La centenaria está pendiente de no acercarse demasiado al humo de los cigarrillos de la terraza del bar, un bar donde huele a fritanga desde primera hora de la mañana y donde nadie lleva mascarilla. La nieta se fija en las plantas que crecen entre los baldosines. Arvenses, piensa, y arvense quiere decir mala hierba, pero tienen nombres bonitos como ombligo de Venus o zapatitos de la Virgen, aunque haya una que se llama nometoques. Las señoras no se han dado besos al saludarse. Bueno, tampoco se daban besos antes, pero estos encuentros son saludables, eso dice la tele, les cuenta la señora del andador. La del padrastro recuerda que lo que más echaba de menos eran los niños. El primer día que los dejaron salir se lo pasó en la terraza saludando a gritos a cada uno que aparecía. Ya estaba un poco harta, les dice, de ver furgonetas de reparto y gente en pijama en las ventanas.
Todas coincidían a la salida de la misa de 12. La iglesia, en realidad, se llama la Resurrección del Señor pero nadie la conoce por ese nombre. Hasta la grabación del autobús dice: próxima parada, la Campana.

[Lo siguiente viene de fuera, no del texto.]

(** ** Successful runs

    [mrun H] takes a hypothesis [m w = (Ok a, w')] apart along the structure of
    [m]: one hypothesis per bind, environment steps resolved. *)
Lemma bind_ok {A B} (m : M A) (f : A -> M B) w b w' :
  (m ≫= f) w = (Ok b, w') -> exists a w1, m w = (Ok a, w1) /\ f a w1 = (Ok b, w').
Proof. rewrite bind_unfold. destruct (m w) as [[a|e|] w1]; [|done..]. eauto. Qed.

Lemma ret_ok {A} (a b : A) w w' : (mret a : M A) w = (Ok b, w') -> b = a /\ w' = w.
Proof. by intros [= -> ->]. Qed.

Section runs.
Context `{Env}.

Lemma now_utc_ok w t w' : now_utc w = (Ok t, w') -> t = env_clock (step w) /\ w' = bump w.
Proof. by intros [= <- <-]. Qed.

Lemma open_session_ok w u w' : open_session w = (Ok u, w') -> w' = bump w.
Proof.
  unfold open_session, db_fault. rewrite bind_unfold. cbn.
  by destruct (env_db_fault _); cbn; intros [= _ <-].
Qed.

Lemma get_row_ok {A F} `{Table A F} id w o w' :
  get_row (A:=A) id w = (Ok o, w') -> o = table w !! id /\ w' = w.
Proof. by intros [= <- <-]. Qed.

Lemma commit_ok ws w u w' :
  commit ws w = (Ok u, w') -> for_each ws flush (bump w) = (Ok tt, w').
Proof.
  unfold commit, db_fault. rewrite !bind_unfold. cbn.
  destruct (env_db_fault (step w)); cbn; [done|].
  by destruct (for_each ws flush (bump w)) as [[[]|e|] w1]; intros [= _ <-].
Qed.

Lemma table_bump {A F} `{Table A F} w : table (A:=A) (bump w) = table w.
Proof. by apply table_of_tables. Qed.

Ahora ven la misa en la tele y se encuentran en la cola del pan. Bueno, pan viene a ser todo, dice la centenaria. La señora del andador compra pan de horno, la abuela y la nieta se llevan una barra de espiga, que tiene la corteza dura pero sabe a bizcocho y está riquísima mojada en el café con leche. Las otras dos piden pan de pueblo, que es más barato. La más joven, que es una teórica como la copa de un pino, piensa en Demeter y en no sé qué de los ciclos y de la agricultura ecológica.

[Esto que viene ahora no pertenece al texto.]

(* ===== verification/TaskRows.v ===== *)
(** * TaskRows: the task rows of [scheduler/task_repository.py]

    The methods of [TaskRepository] that only read and write rows: creation,
    client expiry, recovery of stale claims, the transitions of a dispatched
    task, and retention.  Dispatch, status synchronisation and result
    persistence build on them. *)
From S2P Require Import Prelude Models World Database Logic Hoare Status Lifecycle.

Definition HEALTH_BATCH : nat := 32.
Definition DISPATCH_CLAIM_TIMEOUT_SECONDS : Z := 120.
Definition POLL_RETRY_DELAY_SECONDS : Z := 30.

(** [Task(task_id=..., backend=..., parse_method=..., file_names=...,
    status=..., source=...)]: the other columns are NULL; [created_at] and
    [updated_at] are set when the row is inserted. *)
Definition Task_new (task_id backend parse_method : string) (file_names : list string)
    (status source : string) : Task :=
  mkTask task_id None None None backend parse_method file_names source status
    None None None None None None None None None 0 None None 0.

Section rows.
Context `{Env}.

(** [await session.refresh(row)]. *)
Definition refresh_row {A F} `{Table A F} (id : string) : M A :=
  row ← get_row (A:=A) id ;
  match row with
  | None => raise (DatabaseError "could not refresh instance")
  | Some r => mret r
  end.

Definition create_queued_task (task_id : string) (file_names : list string)
    (backend parse_method : string) (opts : options) (payload_key : option string)
    (source : string) (cache_key : option string) : M Task :=
  let options_blob := <["file_names" := OptList file_names]> opts in
  open_session ;;
  let row := set_task [T_payload_key payload_key; T_options_blob (Some options_blob);
                       T_cache_key cache_key]
    (Task_new task_id backend parse_method file_names TASK_QUEUED source) in
  commit [OnTask (Add row)] ;;
  refresh_row task_id.

Definition clear_cache_key (task_id : string) : M unit :=
  open_session ;;
  row ← get_row (A:=Task) task_id ;
  match row with
  | None => mret tt
  | Some _ => commit [OnTask (Put task_id [T_cache_key None])]
  end.

Definition sla_clause (cutoff : time) (t : Task) : bool :=
  (t_status t ∈? [TASK_PROCESSING; TASK_DISPATCHING; TASK_STORING_RESULT])
  && is_none (t_client_expired_at t)
  && not_none (t_dispatch_started_at t)
  && sql_lt (t_dispatch_started_at t) cutoff.

Definition expire_client_sla_tasks (sla_seconds : Z) : M Z :=
  now ← now_utc ;
  let cutoff := now - seconds sla_seconds in
  open_session ;;
  rows ← select (fun _ => sla_clause cutoff) (fun _ => unordered) ;
  writes ← map_m rows (fun row =>
    now ← now_utc ;
    mret (OnTask (Put (t_task_id row) [T_client_expired_at (Some now)]))) ;
  commit writes ;;
  mret (Z.of_nat (length rows)).

Definition complete_with_result (task_id result_key_value result_format : string)
  : M (option string) :=
  open_session ;;
  row ← get_row (A:=Task) task_id ;
  match row with
  | None => raise (KeyError task_id)
  | Some row =>
      completed ← (match t_completed_at row with
                   | None => now ← now_utc ; mret [T_completed_at (Some now)]
                   | Some _ => mret []
                   end) ;
      commit [OnTask (Put task_id ([T_result_key (Some result_key_value);
                T_result_format (Some result_format); T_status TASK_COMPLETED] ++ completed))] ;;
      mret (t_cache_key row)
  end.

Definition stale_clause (cutoff : time) (t : Task) : bool :=
  (t_status t ==? TASK_DISPATCHING)
  && is_none (t_upstream_task_id t)
  && not_none (t_dispatch_started_at t)
  && sql_lt (t_dispatch_started_at t) cutoff.

(** The assignments that return a claimed task to the queue. *)
Definition requeue_fields : list TaskField :=
  [T_status TASK_QUEUED; T_dispatch_started_at None; T_worker_id None].

Definition recover_stale_dispatch_claims : M Z :=
  now ← now_utc ;
  let cutoff := now - seconds DISPATCH_CLAIM_TIMEOUT_SECONDS in
  open_session ;;
  rows ← select (fun _ => stale_clause cutoff) (fun _ => unordered) ;
  commit ((fun row => OnTask (Put (t_task_id row) requeue_fields)) <$> rows) ;;
  mret (Z.of_nat (length rows)).

Definition mark_processing (task_id worker_id upstream_task_id upstream_base_url upstream_status : string)
  : M unit :=
  open_session ;;
  row ← get_row (A:=Task) task_id ;
  match row with
  | None => mret tt
  | Some row =>
      let normalized := normalize_upstream_status (Some upstream_status) TASK_PROCESSING in
      status ← (if normalized ==? TASK_COMPLETED then mret [T_status TASK_STORING_RESULT]
                else if normalized ∈? TASK_STATUSES_TERMINAL
                then now ← now_utc ; mret [T_status normalized; T_completed_at (Some now)]
                else mret [T_status normalized]) ;
      started ← (match t_started_at row with
                 | None => now ← now_utc ; mret [T_started_at (Some now)]
                 | Some _ => mret []
                 end) ;
      commit [OnTask (Put task_id ([T_worker_id (Some worker_id);
                T_upstream_task_id (Some upstream_task_id);
                T_upstream_base_url (Some upstream_base_url)] ++ status ++ started))]
  end.

Definition mark_failed (task_id error : string) : M unit :=
  open_session ;;
  row ← get_row (A:=Task) task_id ;
  match row with
  | None => mret tt
  | Some _ =>
      now ← now_utc ;
      commit [OnTask (Put task_id [T_status TASK_FAILED; T_error (Some error);
                                   T_completed_at (Some now)])]
  end.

¿Y por qué son felices mientras cotorrean (se ha metido aquí el pensamiento de un hombre)? Porque hablando llenan un poco la inmensidad de su alma (esto es de Coetzee, la joven no puede dejar de hacer homenajes a sus amigos, los libros). Del lado de los hombres puede que también sea cierto, solo que los hombres están deprimidos o muertos, o bebiendo cerveza en la terraza del bar mugriento. Los hombres de las señoras no salen de casa y menos ahora. Deben estar medio mohosos, gordos y sin afeitar. Así los imagina la de los libros. Ahora está mirando a los de la terraza que se levantan para entrar en el burdel siniestro de los recreativos. Así lo imagina ella, una especie de burdel, con la misma luz y la misma falta de ventanas. Parecido a aquel sex shop donde entró una vez por error, con esas fotos rarísimas en las vitrinas.

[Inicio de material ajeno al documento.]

(* ===== verification/S3.v ===== *)
(** * S3: [cloud/aws/s3.py], the bucket behind the object store interface

    The aioboto3 client is third-party: its operations on the configured bucket
    are a class, with the behaviour S3 documents.  [S3ObjectStore] wraps them;
    the instance [s3_object_store] discharges the interface the task and cache
    components are proved against.  A body is the bytes it carries; content
    types and user metadata are not kept in the bucket of the world. *)
From S2P Require Import Prelude Models World Database Logic Hoare Payload Storage.

(** The fields of a [head_object] response the code reads. *)
Record HeadResponse := mkHead {
  h_content_length : option Z;
  h_content_type : option string;
  h_metadata : option (gmap string string);
  h_last_modified : option Z
}.

(** [s3_iter_chunks] is [None] for a body without a chunked read. *)
Class S3Client := {
  s3_head_bucket : M unit;
  s3_put_object : string -> list Byte.byte -> M unit;
  s3_get_object : string -> M (list Byte.byte);
  s3_iter_chunks : string -> Z -> M (option (list (list Byte.byte)));
  s3_head_object : string -> M HeadResponse;
  s3_delete_object : string -> M unit;
  s3_copy_object : string -> string -> M unit;

  s3_head_bucket_data : evolves same_data s3_head_bucket;
  s3_put_db key body : evolves same_db (s3_put_object key body);
  s3_get_data key : evolves same_data (s3_get_object key);
  s3_iter_chunks_data key n : evolves same_data (s3_iter_chunks key n);
  s3_head_data key : evolves same_data (s3_head_object key);
  s3_delete_db key : evolves same_db (s3_delete_object key);
  s3_copy_db src dst : evolves same_db (s3_copy_object src dst);

  s3_put_effect key body w : let '(o, w') := s3_put_object key body w in
    objects w' = <[key := body]> (objects w) \/ is_ok o = false /\ objects w' = objects w;
  s3_get_effect key w body w' : s3_get_object key w = (Ok body, w') -> objects w !! key = Some body;
  s3_iter_chunks_effect key n w l w' :
    s3_iter_chunks key n w = (Ok (Some l), w') -> objects w !! key = Some (concat l);
  s3_head_effect key w h w' : s3_head_object key w = (Ok h, w') -> is_Some (objects w !! key);
  s3_delete_effect key w : let '(o, w') := s3_delete_object key w in
    objects w' = delete key (objects w) \/ is_ok o = false /\ objects w' = objects w;
  s3_copy_effect src dst w : let '(o, w') := s3_copy_object src dst w in
    (exists body, objects w !! src = Some body /\ objects w' = <[dst := body]> (objects w)) \/
    is_ok o = false /\ objects w' = objects w
}.

Definition MISSING_OBJECT_CODES : list string := ["404"; "NoSuchKey"].
Definition MISSING_BUCKET_CODES : list string := ["404"; "NoSuchBucket"].
Definition AUTH_ERROR_CODES : list string := ["403"; "AccessDenied"].

Module S3ObjectStore.
(** What the store is built with; its session and client are the class
    [S3Client]. *)
Record t := mkS3ObjectStore {
  store_bucket : string;
  store_endpoint_url : option string;
  store_region : string
}.

Section store.
Context `{S3Client}.

Definition classify_s3_prepare_error (code message : string) : exn :=
  if code ∈? AUTH_ERROR_CODES then CloudError Category.AUTH code message false
  else if code ∈? MISSING_BUCKET_CODES then CloudError Category.NOT_FOUND code message false
  else CloudError Category.UNKNOWN code message false.

Definition prepare : M unit :=
  try_ s3_head_bucket (fun e =>
    match e with
    | ClientError code message => raise (classify_s3_prepare_error code message)
    | e => raise e
    end).

Definition put (key : string) (data : list Byte.byte) : M Z :=
  s3_put_object key data ;; mret (Z.of_nat (length data)).

(** The [except ClientError] of [get], [stream] and [head]. *)
Definition missing_key {A} (key : string) (e : exn) : M A :=
  match e with
  | ClientError code message =>
      if code ∈? MISSING_OBJECT_CODES then raise (KeyError key) else raise e
  | e => raise e
  end.

Definition get (key : string) : M (list Byte.byte) := try_ (s3_get_object key) (missing_key key).

(** [for offset in range(0, len(data), chunk_size): yield data[offset:offset+chunk_size]]. *)
Definition slices {A} (chunk_size : Z) (data : list A) : list (list A) :=
  (fun i => py_slice data (Z.of_nat i * chunk_size) (Z.of_nat i * chunk_size + chunk_size))
    <$> seq 0 (Z.to_nat ((Z.of_nat (length data) + chunk_size - 1) / chunk_size)).

(** The chunks of the generator, in a list; [chunk_size] is positive. *)
Definition stream (key : string) (chunk_size : Z) : M (list (list Byte.byte)) :=
  try_ (chunks ← s3_iter_chunks key chunk_size ;
        match chunks with
        | Some chunks => mret chunks
        | None => data ← s3_get_object key ; mret (slices chunk_size data)
        end) (missing_key key).

Definition exists_ (key : string) : M bool :=
  try_ (_ ← s3_head_object key ; mret true)
    (fun e => match e with
     | ClientError code message => if code ∈? MISSING_OBJECT_CODES then mret false else raise e
     | e => raise e
     end).

Definition delete_ (key : string) : M bool := s3_delete_object key ;; mret true.

Definition copy (source destination : string) : M unit := s3_copy_object source destination.

(** The dict of four entries; [metadata] defaults to [{}]. *)
Definition head_ (key : string) : M HeadResponse :=
  try_ (resp ← s3_head_object key ;
        mret (mkHead (h_content_length resp) (h_content_type resp)
                (Some (default ∅ (h_metadata resp))) (h_last_modified resp)))
       (missing_key key).

(** ** Lemmas *)

Lemma missing_key_data {A} key e : evolves same_data (missing_key (A:=A) key e).
Proof. unfold missing_key. evolve. Qed.

Lemma get_data key : evolves same_data (get key).
Proof. unfold get. evolve; [apply s3_get_data|]. all: intros; apply missing_key_data. Qed.

Lemma py_slice_nonneg {A} (data : list A) a n : 0 <= a -> 0 <= n ->
  py_slice data a (a + n) = take (Z.to_nat n) (drop (Z.to_nat a) data).
Proof.
  intros Ha Hn. unfold py_slice, clamp_index. rewrite !(proj2 (Z.ltb_ge _ 0)) by lia.
  destruct (Z.le_gt_cases a (Z.of_nat (length data))) as [Hle|Hgt].
  - rewrite (Z.min_l a) by lia. destruct (Z.le_gt_cases (a + n) (Z.of_nat (length data))).
    + f_equal. lia.
    + rewrite !firstn_all2; [done|rewrite length_drop; lia..].
  - rewrite !drop_ge by lia. by rewrite !take_nil.
Qed.

(** The slices of a positive size make up the data. *)
Lemma slices_take {A} n (data : list A) k : 0 < n ->
  concat ((fun i => py_slice data (Z.of_nat i * n) (Z.of_nat i * n + n)) <$> seq 0 k)
  = take (Z.to_nat (Z.of_nat k * n)) data.
Proof.
  intros Hn. induction k as [|k IH]; [done|].
  rewrite seq_S, fmap_app, concat_app, IH. cbn [fmap list_fmap concat]. rewrite app_nil_r.
  rewrite py_slice_nonneg by lia. cbn [Nat.add]. rewrite take_take_drop. f_equal. lia.
Qed.

Lemma slices_concat {A} n (data : list A) : 0 < n -> concat (slices n data) = data.
Proof.
  intros Hn. unfold slices. rewrite slices_take by done. apply firstn_all2.
  set (l := Z.of_nat (length data)). pose proof (Z.div_mod (l + n - 1) n ltac:(lia)).
  pose proof (Z.mod_pos_bound (l + n - 1) n Hn). pose proof (Z.div_pos (l + n - 1) n ltac:(lia) Hn).
  rewrite Z2Nat.id by lia. apply Nat2Z.inj_le. rewrite Z2Nat.id by nia. fold l. lia.
Qed.
End store.
End S3ObjectStore.

(** ** The interface is implemented *)

#[export] Program Instance s3_object_store `{S3Client} : ObjectStore := {|
  store_put := S3ObjectStore.put; store_get := S3ObjectStore.get;
  store_delete := S3ObjectStore.delete_; store_copy := S3ObjectStore.copy |}.
Next Obligation. intros. unfold S3ObjectStore.put. evolve. apply s3_put_db. Qed.
Next Obligation. intros. apply S3ObjectStore.get_data. Qed.
Next Obligation. intros. unfold S3ObjectStore.delete_. evolve. apply s3_delete_db. Qed.
Next Obligation. intros. apply s3_copy_db. Qed.
Next Obligation.
  intros ? key data w. pose proof (s3_put_effect key data w) as He.
  unfold S3ObjectStore.put. rewrite bind_unfold. destruct (s3_put_db key data w) as [Hd _].
  destruct (s3_put_object key data w) as [[[]|e|] w']; cbn in *; [| |done].
  - split; [|done]. by destruct He as [|[]].
  - destruct He as [|[]]; auto.
Qed.
Next Obligation.
  intros ? key w. unfold S3ObjectStore.get, try_. destruct (s3_get_data key w) as [Hd _].
  destruct (s3_get_object key w) as [[body|e|] w'] eqn:E; [by eapply s3_get_effect| |done].
  unfold S3ObjectStore.missing_key. destruct e; try done. cbn. by destruct (_ ∈? _).
Qed.
Next Obligation.
  intros ? key w. pose proof (s3_delete_effect key w) as He.
  unfold S3ObjectStore.delete_. rewrite bind_unfold. destruct (s3_delete_db key w) as [Hd _].
  destruct (s3_delete_object key w) as [[[]|e|] w']; cbn in *; [| |done]; destruct He as [|[]]; auto; done.
Qed.
Next Obligation.
  intros ? src dst w. pose proof (s3_copy_effect src dst w) as He.
  unfold S3ObjectStore.copy. destruct (s3_copy_db src dst w) as [Hd _].
  destruct (s3_copy_object src dst w) as [[[]|e|] w']; cbn in *; [| |done]; destruct He as [|[]]; auto; done.
Qed.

El grupo molesta a los viandantes y tiene que moverse un poco hacia el vendedor, que tiene delante una caja con un dibujo de un hombre con alas en los pies y sobre ella, un tomate abierto mostrando la carne y el corazón repleto de semillas. El vendedor las mira con un ojo porque con el otro está pendiente de la policía. La policía está muy pesada y no solo vigila los grupos sino, especialmente, a los vendedores sin permiso. Vigila sus furgonetas y su fruta que se estropea a la que te descuidas pero es barata y el hombre la pesa con generosidad.
Un mendigo se aproxima a las señoras para pedirles dinero. No lleva mascarilla y se arrima mucho y les grita porque intuye que, al menos cuatro, estén un pocos sordas. El vendedor le increpa que se aleje y, como el mendigo no obedece, uno de la terraza le pega un empujón que le arroja sobre el asfalto. Lo veis, dice la abuela, como entonces. Las cinco, con mayor o menor vehemencia, dejan claro a todos que este no es el camino.
Debajo del suelo de la plaza han descubierto dinosaurios y tigres sable y las cinco señoras, que no se parecen a nadie que salga en los libros, han hecho, sin saberlo, historia con su pequeño gesto.